Supplied data Block Start

(* ===== verification/Wal.v ===== *)
(** Model of src/storage/wal.c: the log file, its header, entries and page
    frames, the recovery scan and truncation, over the file model of Posix.v. *)
From Stdlib Require Import ZArith Lia Znumtheory Zpow_facts.
From stdpp Require Import base numbers option list.
From S2P Require Import Prelude Posix Pager.

(** types.h defines WAL_MAGIC before wal.h does, so this is the value used. *)
Definition WAL_MAGIC : Z := 0x377F0682.
Definition WAL_FORMAT_VERSION : Z := 1.
Definition WAL_HEADER_SIZE : Z := 32.
Definition WAL_FRAME_HEADER_SIZE : Z := 32.
Definition WAL_AUTOCHECKPOINT_THRESHOLD : Z := 64 * 1024 * 1024.
Definition SUCCESS : Z := 0.
Definition ERR_INTERNAL : Z := 9000.
Definition ERR_STORAGE_IO : Z := 4000.

(** ** On-disk structures *)

Record WALHeader : Type := mkWALHeader {
  wh_magic : Z;
  wh_version : Z;
  wh_start_offset : Z;
  wh_end_offset : Z;
  wh_frame_count : Z;
  wh_checksum_1 : Z;
  wh_checksum_2 : Z;
  wh_reserved : list Z }.

Definition walheader_bytes (h : WALHeader) : list Z :=
  le_bytes 4 (wh_magic h) ++ le_bytes 4 (wh_version h) ++ le_bytes 8 (wh_start_offset h) ++
  le_bytes 8 (wh_end_offset h) ++ le_bytes 4 (wh_frame_count h) ++
  le_bytes 4 (wh_checksum_1 h) ++ le_bytes 4 (wh_checksum_2 h) ++ wh_reserved h.

Definition walheader_of_bytes (b : list Z) : WALHeader :=
  mkWALHeader (le_val (slice 0 4 b)) (le_val (slice 4 4 b)) (le_val (slice 8 8 b))
    (le_val (slice 16 8 b)) (le_val (slice 24 4 b)) (le_val (slice 28 4 b))
    (le_val (slice 32 4 b)) (slice 36 4 b).

(** sizeof(WALHeader); the comment and WAL_HEADER_SIZE say 32. *)
Definition sizeof_WALHeader : nat := 40.

Inductive WALEntryType : Type :=
  | WAL_ENTRY_BEGIN
  | WAL_ENTRY_COMMIT
  | WAL_ENTRY_ROLLBACK
  | WAL_ENTRY_PAGE_MODIFY
  | WAL_ENTRY_CHECKPOINT.

Definition entry_code (t : WALEntryType) : Z :=
  match t with
  | WAL_ENTRY_BEGIN => 1
  | WAL_ENTRY_COMMIT => 2
  | WAL_ENTRY_ROLLBACK => 3
  | WAL_ENTRY_PAGE_MODIFY => 4
  | WAL_ENTRY_CHECKPOINT => 5
  end.

Record WALEntryHeader : Type := mkEntryHeader {
  eh_type : Z;
  eh_flags : Z;
  eh_size : Z;
  eh_checksum : Z;
  eh_tx_id : Z }.

Definition entry_header_bytes (h : WALEntryHeader) : list Z :=
  le_bytes 1 (eh_type h) ++ le_bytes 1 (eh_flags h) ++ le_bytes 2 (eh_size h) ++
  le_bytes 4 (eh_checksum h) ++ le_bytes 8 (eh_tx_id h).

Definition entry_header_of_bytes (b : list Z) : WALEntryHeader :=
  mkEntryHeader (le_val (slice 0 1 b)) (le_val (slice 1 1 b)) (le_val (slice 2 2 b))
    (le_val (slice 4 4 b)) (le_val (slice 8 8 b)).

(** sizeof(WALEntryHeader); WAL_ENTRY_HEADER_SIZE says 12. *)
Definition sizeof_WALEntryHeader : nat := 16.

Record WAL : Type := mkWAL {
  wfd : file;
  log_offset : Z;
  last_checkpoint : Z;
  frame_count : Z;
  current_tx_id : Z;
  wal_file_size : Z;
  checkpoint_threshold : Z;
  wal_is_open : bool }.

Definition set_wfd (w : WAL) (f : file) : WAL :=
  mkWAL f (log_offset w) (last_checkpoint w) (frame_count w) (current_tx_id w)
    (wal_file_size w) (checkpoint_threshold w) (wal_is_open w).
Definition set_log_offset (w : WAL) (n : Z) : WAL :=
  mkWAL (wfd w) n (last_checkpoint w) (frame_count w) (current_tx_id w)
    (wal_file_size w) (checkpoint_threshold w) (wal_is_open w).
Definition set_frame_count (w : WAL) (n : Z) : WAL :=
  mkWAL (wfd w) (log_offset w) (last_checkpoint w) n (current_tx_id w)
    (wal_file_size w) (checkpoint_threshold w) (wal_is_open w).
Definition set_current_tx_id (w : WAL) (n : Z) : WAL :=
  mkWAL (wfd w) (log_offset w) (last_checkpoint w) (frame_count w) n
    (wal_file_size w) (checkpoint_threshold w) (wal_is_open w).
Definition set_wal_file_size (w : WAL) (n : Z) : WAL :=
  mkWAL (wfd w) (log_offset w) (last_checkpoint w) (frame_count w) (current_tx_id w)
    n (checkpoint_threshold w) (wal_is_open w).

Supplied data Block End

### Assignment
The data above should be reproduced in full and exactly.

### Your solution
(* ===== verification/Wal.v ===== *)
(** Model of src/storage/wal.c: the log file, its header, entries and page
    frames, the recovery scan and truncation, over the file model of Posix.v. *)
From Stdlib Require Import ZArith Lia Znumtheory Zpow_facts.
From stdpp Require Import base numbers option list.
From S2P Require Import Prelude Posix Pager.

(** types.h defines WAL_MAGIC before wal.h does, so this is the value used. *)
Definition WAL_MAGIC : Z := 0x377F0682.
Definition WAL_FORMAT_VERSION : Z := 1.
Definition WAL_HEADER_SIZE : Z := 32.
Definition WAL_FRAME_HEADER_SIZE : Z := 32.
Definition WAL_AUTOCHECKPOINT_THRESHOLD : Z := 64 * 1024 * 1024.
Definition SUCCESS : Z := 0.
Definition ERR_INTERNAL : Z := 9000.
Definition ERR_STORAGE_IO : Z := 4000.

(** ** On-disk structures *)

Record WALHeader : Type := mkWALHeader {
  wh_magic : Z;
  wh_version : Z;
  wh_start_offset : Z;
  wh_end_offset : Z;
  wh_frame_count : Z;
  wh_checksum_1 : Z;
  wh_checksum_2 : Z;
  wh_reserved : list Z }.

Definition walheader_bytes (h : WALHeader) : list Z :=
  le_bytes 4 (wh_magic h) ++ le_bytes 4 (wh_version h) ++ le_bytes 8 (wh_start_offset h) ++
  le_bytes 8 (wh_end_offset h) ++ le_bytes 4 (wh_frame_count h) ++
  le_bytes 4 (wh_checksum_1 h) ++ le_bytes 4 (wh_checksum_2 h) ++ wh_reserved h.

Definition walheader_of_bytes (b : list Z) : WALHeader :=
  mkWALHeader (le_val (slice 0 4 b)) (le_val (slice 4 4 b)) (le_val (slice 8 8 b))
    (le_val (slice 16 8 b)) (le_val (slice 24 4 b)) (le_val (slice 28 4 b))
    (le_val (slice 32 4 b)) (slice 36 4 b).

(** sizeof(WALHeader); the comment and WAL_HEADER_SIZE say 32. *)
Definition sizeof_WALHeader : nat := 40.

Inductive WALEntryType : Type :=
  | WAL_ENTRY_BEGIN
  | WAL_ENTRY_COMMIT
  | WAL_ENTRY_ROLLBACK
  | WAL_ENTRY_PAGE_MODIFY
  | WAL_ENTRY_CHECKPOINT.

Definition entry_code (t : WALEntryType) : Z :=
  match t with
  | WAL_ENTRY_BEGIN => 1
  | WAL_ENTRY_COMMIT => 2
  | WAL_ENTRY_ROLLBACK => 3
  | WAL_ENTRY_PAGE_MODIFY => 4
  | WAL_ENTRY_CHECKPOINT => 5
  end.

Record WALEntryHeader : Type := mkEntryHeader {
  eh_type : Z;
  eh_flags : Z;
  eh_size : Z;
  eh_checksum : Z;
  eh_tx_id : Z }.

Definition entry_header_bytes (h : WALEntryHeader) : list Z :=
  le_bytes 1 (eh_type h) ++ le_bytes 1 (eh_flags h) ++ le_bytes 2 (eh_size h) ++
  le_bytes 4 (eh_checksum h) ++ le_bytes 8 (eh_tx_id h).

Definition entry_header_of_bytes (b : list Z) : WALEntryHeader :=
  mkEntryHeader (le_val (slice 0 1 b)) (le_val (slice 1 1 b)) (le_val (slice 2 2 b))
    (le_val (slice 4 4 b)) (le_val (slice 8 8 b)).

(** sizeof(WALEntryHeader); WAL_ENTRY_HEADER_SIZE says 12. *)
Definition sizeof_WALEntryHeader : nat := 16.

Record WAL : Type := mkWAL {
  wfd : file;
  log_offset : Z;
  last_checkpoint : Z;
  frame_count : Z;
  current_tx_id : Z;
  wal_file_size : Z;
  checkpoint_threshold : Z;
  wal_is_open : bool }.

Definition set_wfd (w : WAL) (f : file) : WAL :=
  mkWAL f (log_offset w) (last_checkpoint w) (frame_count w) (current_tx_id w)
    (wal_file_size w) (checkpoint_threshold w) (wal_is_open w).
Definition set_log_offset (w : WAL) (n : Z) : WAL :=
  mkWAL (wfd w) n (last_checkpoint w) (frame_count w) (current_tx_id w)
    (wal_file_size w) (checkpoint_threshold w) (wal_is_open w).
Definition set_frame_count (w : WAL) (n : Z) : WAL :=
  mkWAL (wfd w) (log_offset w) (last_checkpoint w) n (current_tx_id w)
    (wal_file_size w) (checkpoint_threshold w) (wal_is_open w).
Definition set_current_tx_id (w : WAL) (n : Z) : WAL :=
  mkWAL (wfd w) (log_offset w) (last_checkpoint w) (frame_count w) n
    (wal_file_size w) (checkpoint_threshold w) (wal_is_open w).
Definition set_wal_file_size (w : WAL) (n : Z) : WAL :=
  mkWAL (wfd w) (log_offset w) (last_checkpoint w) (frame_count w) (current_tx_id w)
    n (checkpoint_threshold w) (wal_is_open w).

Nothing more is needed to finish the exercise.